As the number of people receiving a higher education continues to soar, the total number of loans being taken continues to soar, as well, reaching upwards of $1.3 Trillion. The societal requisites to receive a higher education whilst paying off loans puts a significant amount of pressure on students as they embark in their search for a job. Though Raleigh continues to stand at the top of Forbes’ list as a successful source of jobs, finding a job is a potentially daunting task.
PackPoll decided to measure students’ views about job security and student loans, which we have also done in the past. First, we asked students how confident they were in being able to find a job after graduation. Respondents were instructed to rank their confidence on a scale ranging from one to five, where answering “5” indicated maximum confidence. Overall, state students are highly confident. On the five-point scale, the average was 3.75, with the majority (62%) choosing either “4” or “5” as their answer. Just 11% total picked either “1” or “2”
When we asked this question in 2016, the results were similar. The same percentage had picked “1” or “2” (11%), while slightly more (70%) picked either “4” or “5”. Only 8% of respondents were not confident about finding a job out of college. Confidence has significantly increased compared to 2013 when we first asked about job prospects, around the time we were emerging from the “Great Recession.” Although the answer options were different, 83% said they were “a little worried” or more than that about finding a job after graduation (“somewhat” and “very”).
Next, we asked students how concerned they were about paying off student loans after graduating. Out of the 65% of students polled that said they receive student loans, only eleven percent were unconcerned at all about paying off loans. Sixteen percent were “very concerned” and another 37% combined were “somewhat” or “slightly” concerned. Concern about being able to pay off loans has remained stable since last year when 18% said they were unconcerned. Both last year and this year, nearly a third of students polled say they do not have student loans, a number worth noting.
It seems that although there is significant pressure to pursue a higher education, even if it means taking out student loans, students are unwavering in their confidence in finding a job, something worth finding relief in. The optimism in students’ confidence continues to climb and will be worth noting the changes, if any, with the new presidential administration. PackPoll will be sure to continue following this trend.
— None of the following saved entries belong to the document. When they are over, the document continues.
(** Keys are 32-byte strings, and tweaking adds the tweak to the key modulo 2^256. *)
Definition key_check (l : bytes) : bool := (length l =? 32)%nat.

Definition toy_add (k : Model.checked_ext key_check) (t : bytes)
  : option (Model.checked_ext key_check * bool) :=
  q ← ext_parse (le_bytes 32 (le_val (ext_ser k) + le_val t)); Some (q, Z.odd (le_val t)).

Program Definition TapEnv_model : TapEnv :=
  {| XOnlyPublicKey := Model.checked_ext key_check;
     xonly_strict := Model.checked_strict _;
     add_tweak := toy_add;
     tweak_add_check k q parity t := bool_decide (toy_add k t = Some (q, parity)) |}.
Next Obligation. intros [l Hl]. by apply Nat.eqb_eq. Qed.
Next Obligation. intros. apply bool_decide_eq_true. Qed.
#[export] Existing Instance TapEnv_model.

Definition sample_key : XOnlyPublicKey := exist _ (replicate 32 Byte.x07) eq_refl.

(** Three scripts, one of them twice, and a hidden part. *)
Definition tip (b : byte) : tap_tree := Tip (ItemLeaf [b] TAPROOT_LEAF_TAPSCRIPT).
Definition sample_tree : tap_tree :=
  Fork (Fork (tip Byte.x51) (Fork (tip Byte.x52) (tip Byte.x53)))
       (Fork (Tip (ItemHidden (hash Byte.x44))) (tip Byte.x52)).

Definition sample_cb : ControlBlock :=
  mkControlBlock TAPROOT_LEAF_TAPSCRIPT true sample_key [hash Byte.x44; hash Byte.x45].
End TaprootSample.
Import TaprootSample.

Lemma taproot_scripts_spendable_witness :
  exists n, inserts [] (dfs sample_tree 0) = Ok [Some n] /\
    forall info, finalize_builder [Some n] sample_key = Some (Ok info) ->
      spend_merkle_root info = Some (tree_hash sample_tree) /\
      is_Some (control_block info ([Byte.x52], TAPROOT_LEAF_TAPSCRIPT)).
Proof.
  destruct (taproot_scripts_spendable sample_tree sample_key) as (n & En & Hn).
  - apply (proj1 (Nat.leb_le _ _)). by vm_compute.
  - repeat constructor; by vm_compute.
  - exists n. split; [exact En|]. intros info Hi. destruct (Hn info Hi) as (_ & Hr & Hk).
    split; [exact Hr|]. specialize (Hk ([Byte.x52], TAPROOT_LEAF_TAPSCRIPT)).
    case_decide; [destruct Hk as (cb & -> & _); eauto|rewrite Hk; eauto].
Defined.

Lemma control_block_decode_iff_witness :
  ControlBlock_from_slice (ControlBlock_serialize sample_cb) = Ok sample_cb /\
  length (ControlBlock_serialize sample_cb) = 97%nat.
Proof.
  assert (E : ControlBlock_from_slice (ControlBlock_serialize sample_cb) = Ok sample_cb).
  { apply (proj1 (control_block_decode_iff (ControlBlock_serialize sample_cb) sample_cb)).
    split; [|reflexivity]. split; [by vm_compute|]. split; [reflexivity|]. split; [simpl; lia|].
    repeat constructor. }
  split; [exact E|]. exact (proj2 (control_block_decode_iff _ sample_cb) E).
Defined.

(** The sample finalizes, and its three scripts have control blocks. *)
Example sample_finalizes :
  match inserts [] (dfs sample_tree 0) with
  | Ok b => match finalize_builder b sample_key with
            | Some (Ok info) => map (fun x => match control_block info (x, TAPROOT_LEAF_TAPSCRIPT) with
                Some (Some cb) => length (cb_branch cb) | _ => 0%nat end)
                [[Byte.x51]; [Byte.x52]; [Byte.x53]; [Byte.x54]] = [2; 2; 3; 0]%nat
            | _ => False
            end
  | Err _ => False
  end.
Proof. by vm_compute. Qed.
Lemma tap_steps_ok ps c c' :
  rtc (tap_step ps) c c' -> tap_ok ps c ->
  tap_ok ps c' /\ signed_part (cache_tx c') = signed_part (cache_tx c).
Proof.
  induction 1 as [c|c c1 c' Hstep _ IH]; intros Hok; [done|].
  assert (Hok1 : tap_ok ps c1 /\ signed_part (cache_tx c1) = signed_part (cache_tx c)).
  { destruct Hstep as [c c1 Hstep|c c1 idx pv annex leaf t genesis r Hpv E].
    1: destruct Hstep as [c c1 i s v t h E|c c1 i f E].
    - pose proof (segwit_keeps_taproot _ _ _ _ _ _ _ E) as Ek. revert E. unfold segwitv0_sighash.
      intros ([d c2] & E & [= _ <-])%bind_Some.
      destruct (segwitv0_data_pure c i s v t (proj1 Hok)) as (c3 & Hok3 & Ht & E').
      rewrite E' in E. apply fmap_Some in E as (? & _ & [= -> ->]). rewrite Ht.
      split; [|done]. split; [done|]. rewrite Ek, Ht. apply Hok.
    - by apply (witness_mut_signed ps c i f).
    - destruct (pure_signing_data ps idx pv annex leaf t genesis Hpv c Hok) as (c2 & E2 & Hc2 & Ht2).
      revert E. unfold taproot_sighash, sm_bind. rewrite E2.
      destruct (bip341_data _ _ _ _ _ _ _); intros [= _ <-]; by rewrite Ht2. }
  destruct Hok1 as [Hok1 <-]. by apply IH.
Qed.
End reference.

(** ** Serialized signatures *)

(** [secp256k1_zkp::schnorr::Signature]: any 64 bytes. *)
Class SchnorrEnv :=
  { SchnorrSignature : ext_type;
    schnorr_length (s : SchnorrSignature) : length (ext_ser s) = 64%nat;
    schnorr_strict bs (s : SchnorrSignature) : ext_parse bs = Some s -> ext_ser s = bs }.

Section schnorr.
Context {E : SchnorrEnv}.

Record SchnorrSig := mkSchnorrSig { sig : SchnorrSignature; hash_ty : SchnorrSighashType }.

Inductive SchnorrSigError :=
| InvalidSighashType (t : Z)
| InvalidSchnorrSig.

Definition SCHNORR_SIGNATURE_SIZE : nat := 64.

Definition SchnorrSig_from_slice (sl : bytes) : result SchnorrSig SchnorrSigError :=
  if (length sl =? SCHNORR_SIGNATURE_SIZE)%nat then
    let? sig := ok_or (ext_parse sl) InvalidSchnorrSig in Ok (mkSchnorrSig sig SchnorrDefault)
  else
    let? t := ok_or (last sl) InvalidSchnorrSig in
    let? hash_ty := ok_or (schnorr_from_u8 (b2z t)) (InvalidSighashType (b2z t)) in
    let? sig := ok_or (ext_parse (removelast sl)) InvalidSchnorrSig in
    Ok (mkSchnorrSig sig hash_ty).

Definition SchnorrSig_to_vec (s : SchnorrSig) : bytes :=
  ext_ser (sig s) ++
  match hash_ty s with SchnorrDefault => [] | t => emit_u8 (schnorr_as_u8 t) end.

Lemma schnorr_from_u8_spec z t :
  schnorr_from_u8 z = Some t <-> z = schnorr_as_u8 t /\ t <> SchnorrReserved.
Proof.
  unfold schnorr_from_u8.
  repeat match goal with |- context [if ?b then _ else _] => destruct b eqn:?Eb end;
    rewrite ?Z.eqb_eq, ?Z.eqb_neq in *;
    (split; [intros [= <-]; split; [done|discriminate]|]) || (split; [done|]);
    intros [-> Hr]; destruct t; simpl in *; congruence.
Qed.
End schnorr.
Lemma req_spec i :
  (forall y, meets (Seconds y) i <-> allows (time_req i) (time_u32 y)) /\
  (forall y, meets (Blocks y) i <-> allows (height_req i) (height_u32 y)) /\
  (time_req i = Unconstrained <-> requires_nothing i) /\
  (height_req i = Unconstrained <-> requires_nothing i).
Proof.
  unfold meets, time_req, height_req, requires_nothing.
  destruct (required_time_locktime i), (required_height_locktime i); simpl;
    repeat split; intros; try done; naive_solver.
Qed.

Lemma max_unconstrained a b :
  Locktime_max a b = Unconstrained <-> a = Unconstrained /\ b = Unconstrained.
Proof. destruct a, b; simpl; naive_solver. Qed.

Lemma requirements_spec l :
  let '(t, h) := foldl add_requirement (Unconstrained, Unconstrained) l in
  (forall y, Forall (meets (Seconds y)) l <-> allows t (time_u32 y)) /\
  (forall y, Forall (meets (Blocks y)) l <-> allows h (height_u32 y)) /\
  (t = Unconstrained <-> Forall requires_nothing l) /\
  (h = Unconstrained <-> Forall requires_nothing l).
Proof.
  induction l as [|i l IH] using rev_ind.
  { repeat split; intros; simpl; try done; apply List.Forall_nil. }
  rewrite foldl_app. simpl. rewrite add_requirement_max.
  destruct (foldl _ _ l) as [t h]. destruct IH as (Ht & Hh & Ut & Uh). simpl.
  destruct (req_spec i) as (It & Ih & Vt & Vh).
  split; [|split; [|split]]; [intros y..| |]; rewrite Forall_app, Forall_singleton.
  - by rewrite Ht, It, allows_max.
  - by rewrite Hh, Ih, allows_max.
  - by rewrite max_unconstrained, Ut, Vt.
  - by rewrite max_unconstrained, Uh, Vh.
Qed.
End invariants.

Section extraction.
Context {P : Platform} {S : Secp} {H : Hashes} {M : Midstates} {T : TapEnv} {C : SchnorrEnv}
  {E : PsetEnv}.

Lemma locktime_conflict p e : locktime p = Err e -> e = LocktimeConflict.
Proof.
  unfold locktime. pose proof (requirements_spec (inputs p)) as Hs.
  destruct (foldl _ _ _) as [t h]. destruct Hs as (_ & _ & [U1 U2] & [U3 U4]).
  destruct t, h; simpl; try done; try congruence;
    first [discriminate (U4 (U1 eq_refl)) | discriminate (U2 (U3 eq_refl))].
Qed.
(* ===== verification/PsetCodec.v ===== *)
(** * The key-value encoding of PSETs

    [rust-elements/src/pset]: raw keys and pairs ([raw.rs]), the insertion macros
    ([macros.rs]), [insert_pair], [get_pairs] and the decoders of the three maps ([map/]),
    and the encoding of a whole PSET ([mod.rs]).  A [BTreeMap] is written in the order of
    its keys.

    The main theorem: a well-formed PSET is read back, whatever follows it, as a PSET equal
    to it in the sense of [PartialEq]. *)

From S2P Require Import Prelude Order Encode Script Timelocks Confidential Transaction Sighash Merkle Taproot TapSighash Pset PsetValue.

(** ** Raw keys and pairs *)

Record Pair := mkPair { p_key : raw_key; p_value : bytes }.

Section raw.
Context {P : Platform}.

Definition encode_raw_key (k : raw_key) : bytes :=
  emit_varint (Z.of_nat (length (key_data k) + 1)) ++ emit_u8 (type_value k) ++ key_data k.

Definition decode_raw_key (bs : bytes) : result (raw_key * bytes) codec_error :=
  let? (byte_size, bs) := lift_enc (read_varint bs) in
  if byte_size =? 0 then Err (PsetErr NoMorePairs)
  else
    let key_byte_size := byte_size - 1 in
    if MAX_VEC_SIZE <? key_byte_size
    then Err (EncodeErr (OversizedVectorAllocation key_byte_size MAX_VEC_SIZE))
    else
      let? (type_value, bs) := lift_enc (read_u8 bs) in
      let? (key, bs) := lift_enc (read_exact (Z.to_nat key_byte_size) bs) in
      Ok (mkKey type_value key, bs).

Definition encode_Pair (p : Pair) : bytes := encode_raw_key (p_key p) ++ encode_vec_u8 (p_value p).

Definition decode_Pair (bs : bytes) : result (Pair * bytes) codec_error :=
  let? (key, bs) := decode_raw_key bs in
  let? (value, bs) := lift_enc (decode_vec_u8 bs) in
  Ok (mkPair key value, bs).

Definition pset_prefix : bytes := str "pset".

Definition encode_prop_key (k : ProprietaryKey) : bytes :=
  encode_vec_u8 (prop_prefix k) ++ emit_u8 (subtype k) ++ prop_key k.

(** The key of a proprietary key is all that is left. *)
Definition decode_prop_key (bs : bytes) : result ProprietaryKey encode_error :=
  let? (prefix, bs) := decode_vec_u8 bs in
  let? (subtype, bs) := read_u8 bs in
  Ok (mkPropKey prefix subtype bs).

(** [pset::Error::from] of an encoding error. *)
Definition prop_from_key (k : raw_key) : result ProprietaryKey pset_error :=
  if negb (type_value k =? 0xFC) then Err InvalidProprietaryKey
  else match decode_prop_key (key_data k) with
       | Ok p => Ok p
       | Err _ => Err ConsensusEncoding
       end.

Definition prop_to_key (k : ProprietaryKey) : raw_key := mkKey 0xFC (encode_prop_key k).
Definition is_pset_key (k : ProprietaryKey) : bool := bool_decide (prop_prefix k = pset_prefix).
Definition from_pset_pair (subtype : Z) (key : bytes) : ProprietaryKey :=
  mkPropKey pset_prefix subtype key.

(** What fits the encoding. *)
Definition fits (bs : bytes) : Prop := Z.of_nat (length bs) <= MAX_VEC_SIZE.
Definition pair_wf (p : Pair) : Prop :=
  is_u8 (type_value (p_key p)) /\ fits (key_data (p_key p)) /\ fits (p_value p) /\
  Z.of_nat (length (key_data (p_key p))) + 1 <= u64_max.
Definition prop_wf (k : ProprietaryKey) : Prop := fits (prop_prefix k) /\ is_u8 (subtype k).

Lemma decode_raw_key_ok p rest : pair_wf p ->
  decode_raw_key (encode_raw_key (p_key p) ++ rest) = Ok (p_key p, rest).
Proof.
  destruct p as [[t k] v]. intros (Ht & Hk & _ & Hu). unfold fits, u64_max in *. simpl in *.
  unfold decode_raw_key, encode_raw_key. cbn [type_value key_data]. rewrite <-!app_assoc.
  rewrite (codec_decode varint_codec) by lia. cbn [lift_enc rbind].
  destruct (Z.eqb_spec (Z.of_nat (length k + 1)) 0); [lia|].
  destruct (Z.ltb_spec MAX_VEC_SIZE (Z.of_nat (length k + 1) - 1)); [lia|].
  rewrite (codec_decode u8_codec) by done. cbn [lift_enc rbind].
  rewrite read_exact_app by lia. done.
Qed.

Lemma decode_Pair_ok p rest : pair_wf p -> decode_Pair (encode_Pair p ++ rest) = Ok (p, rest).
Proof.
  intros Hp. unfold decode_Pair, encode_Pair. rewrite <-app_assoc, decode_raw_key_ok by done.
  cbn [rbind]. rewrite (codec_decode vec_u8_codec) by apply Hp. by destruct p.
Qed.

Lemma prop_from_to_key k : prop_wf k -> prop_from_key (prop_to_key k) = Ok k.
Proof.
  intros [Hp Hs]. unfold prop_from_key, prop_to_key, decode_prop_key, encode_prop_key.
  cbn [type_value key_data]. rewrite Z.eqb_refl. cbn [negb].
  rewrite (codec_decode vec_u8_codec) by done. cbn [rbind].
  rewrite (codec_decode u8_codec) by done. by destruct k.
Qed.

Lemma pset_pair_wf t k : is_u8 t -> prop_wf (from_pset_pair t k).
Proof. intros Ht. split; [|done]. unfold fits. pose proof max_vec_size_large. simpl. lia. Qed.
Lemma script_entry_codec v :
  codec_ok (encode_script_entry v) (decode_script_entry v) (script_entry_wf v).
Proof.
  unfold encode_script_entry, decode_script_entry, script_entry_wf. split.
  - intros [[[c n] s] k] rest (Hs & Hn & Hk). rewrite <-!app_assoc.
    rewrite (codec_step vec_u8_codec), (codec_step chain_codec) by done.
    rewrite (codec_step u32_codec).
    2:{ destruct n; simpl in *; [lia|]. change 2147483648 with (2 ^ 31). rewrite lor_below_pow2; lia. }
    rewrite child_roundtrip by done. destruct (Z.leb_spec 2 v) as [|Hv].
    + by rewrite (codec_step blinding_pubkey_codec).
    + by rewrite (Hk Hv).
  - intros bs [[[c n] s] k] rest E. codec_inv E with vec_u8_codec as s' Hs.
    codec_inv E with chain_codec as c' Hc. codec_inv E with u32_codec as n' Hn.
    destruct (child_from_u32_wf n' Hn) as [Hw Hn']. apply rd_bind_ok in E as (k' & mid' & Hk & E).
    apply rd_ret_ok in E as [[= <- <- <- <-] <-]. rewrite Hn'. destruct (Z.leb_spec 2 v).
    + apply (codec_canonical blinding_pubkey_codec) in Hk as [_ ->]. rewrite <-!app_assoc.
      split; [|done]. split_and!; [done|done|lia].
    + apply rd_ret_ok in Hk as [<- <-]. rewrite <-!app_assoc. done.
Qed.
Lemma header_codec :
  pcodec (fun h => default [] (encode_BlockHeader h)) (pr_lift decode_BlockHeader) BlockHeader_wf.
Proof.
  apply pcodec_lift. split.
  - intros h rest Hh. destruct (encode_BlockHeader_total h Hh) as [b Eb]. rewrite Eb.
    by apply decode_encode_BlockHeader.
  - intros bs h rest E. apply BlockHeader_canonical in E as (Hwf & hb & Eh & ->). by rewrite Eh.
Qed.

(** A field that only some versions carry. *)
Lemma optional_codec {T} (b : bool) (enc : T -> bytes) dec wf d :
  pcodec enc dec wf ->
  pcodec (fun x => if b then enc x else []) (if b then dec else pr_ret d)
    (fun x => if b then wf x else x = d).
Proof.
  intros Hc. destruct b; [done|]. split.
  - by intros x rest ->.
  - intros bs x rest [<- <-]%pr_ret_ok. done.
Qed.

Lemma last_unused_codec :
  pcodec encode_last_unused
    (external <~ pr_lift read_u32;; internal <~ pr_lift read_u32;; pr_ret (mkLastUnused internal external))
    (fun l => is_u32 (lu_external l) /\ is_u32 (lu_internal l)).
Proof.
  unfold encode_last_unused. split.
  - intros [i e] rest [He Hi]. simpl in *. rewrite <-app_assoc.
    by rewrite !(pcodec_step (pcodec_lift u32_codec)) by done.
  - intros bs l rest E. pcodec_inv E with (pcodec_lift u32_codec) as e He.
    pcodec_inv E with (pcodec_lift u32_codec) as i Hi. apply pr_ret_ok in E as [<- <-].
    by rewrite <-app_assoc.
Qed.

Lemma size_pos s :
  s ∈ [size_of_TxidHeight; size_of_Txid; size_of_HeightTimestamp; size_of_ScriptEntry; size_of_OutPoint] ->
  1 <= s.
Proof. intros Hs. pose proof sizes_pos as Hp. rewrite Forall_forall in Hp. apply Hp in Hs. lia. Qed.

Lemma heights_codec :
  pcodec (encode_counted encode_txid_height) (decode_counted size_of_TxidHeight decode_txid_height)
    (fun l => Forall txid_height_wf l /\ fits size_of_TxidHeight l).
Proof. apply counted_codec; [apply size_pos; set_solver|apply txid_height_codec]. Qed.

Lemma txids_codec :
  pcodec (encode_counted id) (decode_counted size_of_Txid (pr_lift (read_exact 32)))
    (fun l => Forall hash_wf l /\ fits size_of_Txid l).
Proof. apply counted_codec; [apply size_pos; set_solver|exact (pcodec_lift (array_codec 32))]. Qed.

Lemma timestamps_codec :
  pcodec (encode_counted encode_timestamp) (decode_counted size_of_HeightTimestamp decode_timestamp)
    (fun l => Forall timestamp_wf l /\ fits size_of_HeightTimestamp l).
Proof. apply counted_codec; [apply size_pos; set_solver|apply timestamp_codec]. Qed.

Lemma scripts_codec v :
  pcodec (encode_counted (encode_script_entry v))
    (decode_counted size_of_ScriptEntry (pr_lift (decode_script_entry v)))
    (fun l => Forall (script_entry_wf v) l /\ fits size_of_ScriptEntry l).
Proof. apply counted_codec; [apply size_pos; set_solver|apply pcodec_lift, script_entry_codec]. Qed.

Lemma unspent_codec :
  pcodec (encode_counted encode_OutPoint) (decode_counted size_of_OutPoint (pr_lift decode_OutPoint))
    (fun l => Forall OutPoint_wf l /\ fits size_of_OutPoint l).
Proof. apply counted_codec; [apply size_pos; set_solver|apply pcodec_lift, OutPoint_codec]. Qed.

Lemma encode_Update_total u : BlockHeader_wf (upd_tip u) -> is_Some (encode_Update u).
Proof.
  intros Hh. destruct (encode_BlockHeader_total _ Hh) as [b Eb]. unfold encode_Update.
  rewrite Eb. by eexists.
Qed.

Lemma decode_encode_Update u e rest :
  Update_wf u -> encode_Update u = Some e -> decode_Update (e ++ rest) = Some (Ok (u, rest)).
Proof.
  intros (Hv & Hs & Hs0 & Hd & Hn & Hx & Ht & Hsc & Hh & Hu & Hl).
  unfold encode_Update. intros (tip & Etip & <-%(inj Some))%bind_Some.
  unfold decode_Update. rewrite <-!app_assoc.
  rewrite (pcodec_step (pcodec_lift (array_codec 4))) by done.
  rewrite bool_decide_eq_false_2 by (intros []; done).
  rewrite (pcodec_step (pcodec_lift u8_codec)) by lia.
  destruct (Z.ltb_spec 4 (upd_version u)); [lia|].
  rewrite (pcodec_step (optional_codec _ emit_u64 _ _ 0 (pcodec_lift u64_codec)));
    [|destruct (Z.leb_spec 1 (upd_version u)); auto].
  rewrite (pcodec_step download_codec), (pcodec_step heights_codec), (pcodec_step txids_codec),
    (pcodec_step timestamps_codec), (pcodec_step (scripts_codec (upd_version u))) by done.
  pose proof (pcodec_step (B := Update) header_codec) as Hstep. 
  replace tip with (default [] (encode_BlockHeader (upd_tip u))) by by rewrite Etip.
  rewrite Hstep by done. clear Hstep.
  rewrite (pcodec_step (optional_codec _ _ _ _ [] unspent_codec)) by done.
  rewrite (pcodec_step (optional_codec _ _ _ _ LastUnused_default last_unused_codec)) by done.
  by destruct u.
Qed.
(* ===== verification/AddressText.v ===== *)
(** * The text of an address

    [rust-elements/src/blech32] (the segwit text of blinded addresses) and the text forms of
    [rust-elements/src/address.rs]: printing, parsing with given parameters and parsing among
    the built-in networks.

    Field elements, human-readable parts, checksum engines and the regrouping of bits are those
    of the [bech32] crate, base58 with its checksum that of [bitcoin]: parameters
    ([TextEnv]), with what is documented of them as laws ([TextLaws]).  A text is its bytes. *)

From S2P Require Import Prelude Encode Script Address.

(** ** Parameters *)

(** [bech32::Checksum]. *)
Record Checksum := mkChecksum
  { CHECKSUM_LENGTH : nat;
    GENERATOR_SH : list Z;
    TARGET_RESIDUE : Z;
    CODE_LENGTH : nat }.

Definition BLECH_GENERATOR_SH : list Z :=
  [0x7d52fba40bd886; 0x5e8dbf1a03950c; 0x1c3a3c74072a18; 0x385d72fa0e5139; 0x7093e5a608865b].
Definition Blech32 : Checksum := mkChecksum 12 BLECH_GENERATOR_SH 1 1024.
Definition Blech32m : Checksum := mkChecksum 12 BLECH_GENERATOR_SH 0x455972a3350f7a1 1024.

Definition lower (b : byte) : byte := if (65 <=? b2z b) && (b2z b <=? 90) then z2b (b2z b + 32) else b.
Definition is_ascii_uppercase (b : byte) : bool := (65 <=? b2z b) && (b2z b <=? 90).
Definition is_ascii_lowercase (b : byte) : bool := (97 <=? b2z b) && (b2z b <=? 122).

(** The crates: [Fe32], [Hrp::parse], the residue of a checksum engine after a human-readable
    part and field elements, the checksum that [with_checksum] appends, [bytes_to_fes] and
    [fes_to_bytes], the bech32 decoder and printer of segwit programs, base58. *)
Class TextEnv :=
  { fe_from_char : byte -> option Z;
    fe_to_char : Z -> byte;
    hrp_parse : bytes -> option bytes;
    residue : Checksum -> bytes -> list Z -> Z;
    checksum_fes : Checksum -> bytes -> list Z -> list Z;
    bytes_to_fes : bytes -> list Z;
    fes_to_bytes : list Z -> bytes;
    bech32_decode : bytes -> option (Z * bytes);
    bech32_text : bytes -> Z -> bytes -> bytes;
    base58_encode_check : bytes -> bytes;
    base58_decode_check : bytes -> option bytes }.

(** ** Errors *)

Inductive CharError :=
| MissingSeparator
| NothingAfterSeparator
| CharInvalidChecksum
| CharInvalidChecksumLength
| InvalidChar (c : byte)
| MixedCase.
Inductive UncheckedHrpstringError := CharErr (e : CharError) | HrpErr.
Inductive ChecksumError := InvalidChecksum | InvalidChecksumLength.
Inductive PaddingError := TooMuch | NonZero.
Inductive WitnessLengthError := TooShort | TooLong | InvalidSegwitV0.
Inductive SegwitHrpstringError :=
| Unchecked (e : UncheckedHrpstringError)
| MissingWitnessVersion
| InvalidWitnessVersion (v : Z)
| Padding (e : PaddingError)
| WitnessLength (e : WitnessLengthError)
| ChecksumErr (e : ChecksumError)
| SegwitPanic.
Inductive AddressError :=
| Base58Error
| Bech32Error
| Blech32Error (e : SegwitHrpstringError)
| InvalidAddress
| AddrInvalidWitnessVersion (v : Z)
| InvalidWitnessProgramLength (n : nat)
| InvalidSegwitV0ProgramLength (n : nat)
| InvalidWitnessEncoding
| InvalidSegwitV0Encoding
| InvalidBlindingPubKey
| InvalidLength (n : nat)
| InvalidAddressVersion (v : Z).

Definition SEP : byte := Byte.x31.

Section text.
Context {S : Secp} {TE : TextEnv}.

(** ** Blech32 *)

(** The scan of [check_characters], from the end: the position of the last separator, and
    whether letters of either case were seen. *)
Record scan := mkScan { has_upper : bool; has_lower : bool; req_bech32 : bool; sep_pos : option nat }.

Definition scan_char (st : scan) (n : nat) (ch : byte) : result scan CharError :=
  let st := if bool_decide (ch = SEP) && negb (bool_decide (is_Some (sep_pos st)))
            then mkScan (has_upper st) (has_lower st) false (Some n) else st in
  if req_bech32 st && negb (bool_decide (is_Some (fe_from_char ch))) then Err (InvalidChar ch)
  else Ok (mkScan (has_upper st || is_ascii_uppercase ch) (has_lower st || is_ascii_lowercase ch)
             (req_bech32 st) (sep_pos st)).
A Toplines report for all survey questions, and results, is available here: Big Poll Spring 2017 Toplines
NOTE ON METHODOLOGY: This semesters’ “Big Poll” took place February 14-18, 2017. The survey was administered over the internet to a random sample of 4,500 NCSU undergraduates and 876 completed the survey, generating a 19.5% response rate. Assuming a 50-50 division in opinion calculated at a 95 percent confidence level, the margin of sampling error for this survey is +/-3.25% when questions were answered by the full sample; sampling error increases for estimates when three or more choices were offered, when fewer respondents were asked a version of a question, or when analyzing the opinions of sub-groups, such as when looking just at how females responded to a question.
In addition to sampling error, other forms of non-sampling error occur in surveys, such as confusion about question wording or the order of questions, and non-response bias (low response rates), but these types of error are not precisely quantifiable. We do not apply post-stratification sample weights for the slight demographic imbalance in gender because weighting the data would not have noticeable effects on the results.